Stored data:
%%

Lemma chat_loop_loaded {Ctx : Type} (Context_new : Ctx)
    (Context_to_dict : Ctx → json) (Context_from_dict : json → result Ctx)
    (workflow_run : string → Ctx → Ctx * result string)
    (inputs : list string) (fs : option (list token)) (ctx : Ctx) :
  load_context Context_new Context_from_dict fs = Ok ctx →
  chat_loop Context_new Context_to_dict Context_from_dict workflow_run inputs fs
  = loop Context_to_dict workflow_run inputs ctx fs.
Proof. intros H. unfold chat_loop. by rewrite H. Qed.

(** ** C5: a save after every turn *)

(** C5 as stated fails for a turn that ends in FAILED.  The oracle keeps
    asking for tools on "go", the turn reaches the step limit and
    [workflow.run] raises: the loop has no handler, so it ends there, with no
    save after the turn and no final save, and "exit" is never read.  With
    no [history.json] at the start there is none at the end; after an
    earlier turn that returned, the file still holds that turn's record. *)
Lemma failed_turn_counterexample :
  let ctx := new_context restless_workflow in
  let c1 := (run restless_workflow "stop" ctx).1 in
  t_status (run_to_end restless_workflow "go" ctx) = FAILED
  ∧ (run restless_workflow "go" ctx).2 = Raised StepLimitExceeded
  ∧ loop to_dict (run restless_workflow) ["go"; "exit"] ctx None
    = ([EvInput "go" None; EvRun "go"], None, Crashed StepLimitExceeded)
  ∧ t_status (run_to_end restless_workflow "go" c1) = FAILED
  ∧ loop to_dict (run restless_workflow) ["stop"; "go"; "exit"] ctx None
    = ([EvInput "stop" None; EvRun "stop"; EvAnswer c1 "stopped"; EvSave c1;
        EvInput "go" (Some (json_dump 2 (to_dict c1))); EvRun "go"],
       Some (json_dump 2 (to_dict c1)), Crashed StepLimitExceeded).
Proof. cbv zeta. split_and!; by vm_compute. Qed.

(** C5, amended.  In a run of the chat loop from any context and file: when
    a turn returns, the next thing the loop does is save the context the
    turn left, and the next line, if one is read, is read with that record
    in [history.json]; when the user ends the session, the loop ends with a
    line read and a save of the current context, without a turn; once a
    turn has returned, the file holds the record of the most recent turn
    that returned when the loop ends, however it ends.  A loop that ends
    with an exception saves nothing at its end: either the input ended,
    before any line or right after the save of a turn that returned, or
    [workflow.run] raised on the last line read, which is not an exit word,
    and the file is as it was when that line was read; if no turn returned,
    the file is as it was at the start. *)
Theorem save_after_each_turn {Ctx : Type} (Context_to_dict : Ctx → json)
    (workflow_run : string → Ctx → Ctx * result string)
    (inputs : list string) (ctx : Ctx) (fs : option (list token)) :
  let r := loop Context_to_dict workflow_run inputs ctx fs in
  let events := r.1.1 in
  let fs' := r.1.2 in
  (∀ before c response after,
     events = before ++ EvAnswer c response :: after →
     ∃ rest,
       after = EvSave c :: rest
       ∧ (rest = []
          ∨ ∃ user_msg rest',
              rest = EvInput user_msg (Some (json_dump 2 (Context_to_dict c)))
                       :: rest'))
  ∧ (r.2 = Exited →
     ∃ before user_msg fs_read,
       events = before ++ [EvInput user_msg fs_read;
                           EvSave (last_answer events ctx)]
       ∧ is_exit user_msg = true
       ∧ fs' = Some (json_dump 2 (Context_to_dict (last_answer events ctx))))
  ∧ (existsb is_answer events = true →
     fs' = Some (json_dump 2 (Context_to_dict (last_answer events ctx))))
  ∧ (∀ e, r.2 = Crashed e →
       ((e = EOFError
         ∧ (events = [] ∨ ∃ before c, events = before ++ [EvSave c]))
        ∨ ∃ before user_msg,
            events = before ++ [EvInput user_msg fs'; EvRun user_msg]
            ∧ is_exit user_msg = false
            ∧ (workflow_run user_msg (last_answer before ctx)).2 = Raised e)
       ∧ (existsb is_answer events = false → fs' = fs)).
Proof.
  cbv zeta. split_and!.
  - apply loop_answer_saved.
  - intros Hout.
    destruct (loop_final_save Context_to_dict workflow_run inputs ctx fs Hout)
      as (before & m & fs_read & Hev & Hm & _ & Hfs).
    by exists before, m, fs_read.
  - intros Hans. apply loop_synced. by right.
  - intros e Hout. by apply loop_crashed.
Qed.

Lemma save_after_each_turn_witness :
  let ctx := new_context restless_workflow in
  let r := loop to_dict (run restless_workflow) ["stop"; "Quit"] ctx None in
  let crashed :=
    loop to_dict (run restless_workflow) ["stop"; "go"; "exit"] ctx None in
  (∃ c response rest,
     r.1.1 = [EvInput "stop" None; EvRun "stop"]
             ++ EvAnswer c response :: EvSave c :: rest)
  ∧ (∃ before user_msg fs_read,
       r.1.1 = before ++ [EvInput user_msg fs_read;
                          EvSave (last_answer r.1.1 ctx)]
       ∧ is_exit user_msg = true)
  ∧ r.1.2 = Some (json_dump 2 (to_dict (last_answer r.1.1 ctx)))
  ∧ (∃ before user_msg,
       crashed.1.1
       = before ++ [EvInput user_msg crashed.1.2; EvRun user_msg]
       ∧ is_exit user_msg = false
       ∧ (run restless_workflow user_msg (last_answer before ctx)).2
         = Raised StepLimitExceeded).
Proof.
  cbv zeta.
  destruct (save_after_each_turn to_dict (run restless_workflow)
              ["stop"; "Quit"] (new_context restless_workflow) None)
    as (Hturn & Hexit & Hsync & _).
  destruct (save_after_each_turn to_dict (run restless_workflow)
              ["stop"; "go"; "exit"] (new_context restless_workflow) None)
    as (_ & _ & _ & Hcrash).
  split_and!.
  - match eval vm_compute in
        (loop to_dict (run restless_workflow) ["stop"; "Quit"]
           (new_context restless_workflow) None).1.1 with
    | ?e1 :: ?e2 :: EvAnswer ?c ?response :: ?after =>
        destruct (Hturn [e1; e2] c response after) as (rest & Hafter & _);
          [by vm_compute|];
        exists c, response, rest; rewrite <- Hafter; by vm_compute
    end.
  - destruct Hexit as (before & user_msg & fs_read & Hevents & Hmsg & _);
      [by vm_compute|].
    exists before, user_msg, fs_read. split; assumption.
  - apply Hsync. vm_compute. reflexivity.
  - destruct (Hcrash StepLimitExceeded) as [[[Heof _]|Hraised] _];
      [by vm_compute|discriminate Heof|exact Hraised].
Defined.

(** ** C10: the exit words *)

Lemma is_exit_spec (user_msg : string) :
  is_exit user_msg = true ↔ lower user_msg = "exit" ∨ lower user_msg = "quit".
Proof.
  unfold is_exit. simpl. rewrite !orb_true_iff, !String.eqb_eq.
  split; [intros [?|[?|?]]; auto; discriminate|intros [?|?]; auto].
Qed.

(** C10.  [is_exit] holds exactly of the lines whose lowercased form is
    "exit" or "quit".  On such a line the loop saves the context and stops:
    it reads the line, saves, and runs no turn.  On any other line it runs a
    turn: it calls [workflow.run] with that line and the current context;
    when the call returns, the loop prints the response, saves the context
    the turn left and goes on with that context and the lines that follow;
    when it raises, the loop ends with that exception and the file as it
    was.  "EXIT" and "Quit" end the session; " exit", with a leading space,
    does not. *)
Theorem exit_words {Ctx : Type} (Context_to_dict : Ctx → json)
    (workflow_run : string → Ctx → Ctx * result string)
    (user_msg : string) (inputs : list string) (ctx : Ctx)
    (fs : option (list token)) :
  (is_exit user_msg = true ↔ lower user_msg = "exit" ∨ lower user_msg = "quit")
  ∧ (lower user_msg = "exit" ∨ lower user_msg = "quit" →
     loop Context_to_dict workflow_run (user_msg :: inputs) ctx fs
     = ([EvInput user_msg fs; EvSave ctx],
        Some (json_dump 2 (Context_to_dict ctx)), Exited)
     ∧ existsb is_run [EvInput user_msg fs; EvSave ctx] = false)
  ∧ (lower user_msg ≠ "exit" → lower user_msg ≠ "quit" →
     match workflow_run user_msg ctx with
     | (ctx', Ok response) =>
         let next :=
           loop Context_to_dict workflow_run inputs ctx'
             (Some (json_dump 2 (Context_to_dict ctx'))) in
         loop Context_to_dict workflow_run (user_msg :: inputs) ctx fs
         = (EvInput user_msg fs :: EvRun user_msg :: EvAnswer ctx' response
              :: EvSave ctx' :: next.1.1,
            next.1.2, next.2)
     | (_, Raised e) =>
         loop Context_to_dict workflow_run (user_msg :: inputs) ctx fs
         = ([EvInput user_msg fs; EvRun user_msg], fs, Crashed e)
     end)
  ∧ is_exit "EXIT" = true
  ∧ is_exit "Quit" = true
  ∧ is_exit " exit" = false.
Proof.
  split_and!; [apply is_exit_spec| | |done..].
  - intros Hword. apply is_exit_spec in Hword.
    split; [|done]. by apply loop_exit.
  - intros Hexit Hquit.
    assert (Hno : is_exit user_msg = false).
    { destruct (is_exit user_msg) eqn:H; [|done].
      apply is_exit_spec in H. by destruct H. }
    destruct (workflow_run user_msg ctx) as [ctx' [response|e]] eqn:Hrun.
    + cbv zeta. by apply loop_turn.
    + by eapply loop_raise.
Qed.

%%

■ What you should do: From the line containing "- intros Hword." down to the last line of the data above, copy every line exactly; leave out all other lines.

■ Answer for this exercise:
  - intros Hword. apply is_exit_spec in Hword.
    split; [|done]. by apply loop_exit.
  - intros Hexit Hquit.
    assert (Hno : is_exit user_msg = false).
    { destruct (is_exit user_msg) eqn:H; [|done].
      apply is_exit_spec in H. by destruct H. }
    destruct (workflow_run user_msg ctx) as [ctx' [response|e]] eqn:Hrun.
    + cbv zeta. by apply loop_turn.
    + by eapply loop_raise.
Qed.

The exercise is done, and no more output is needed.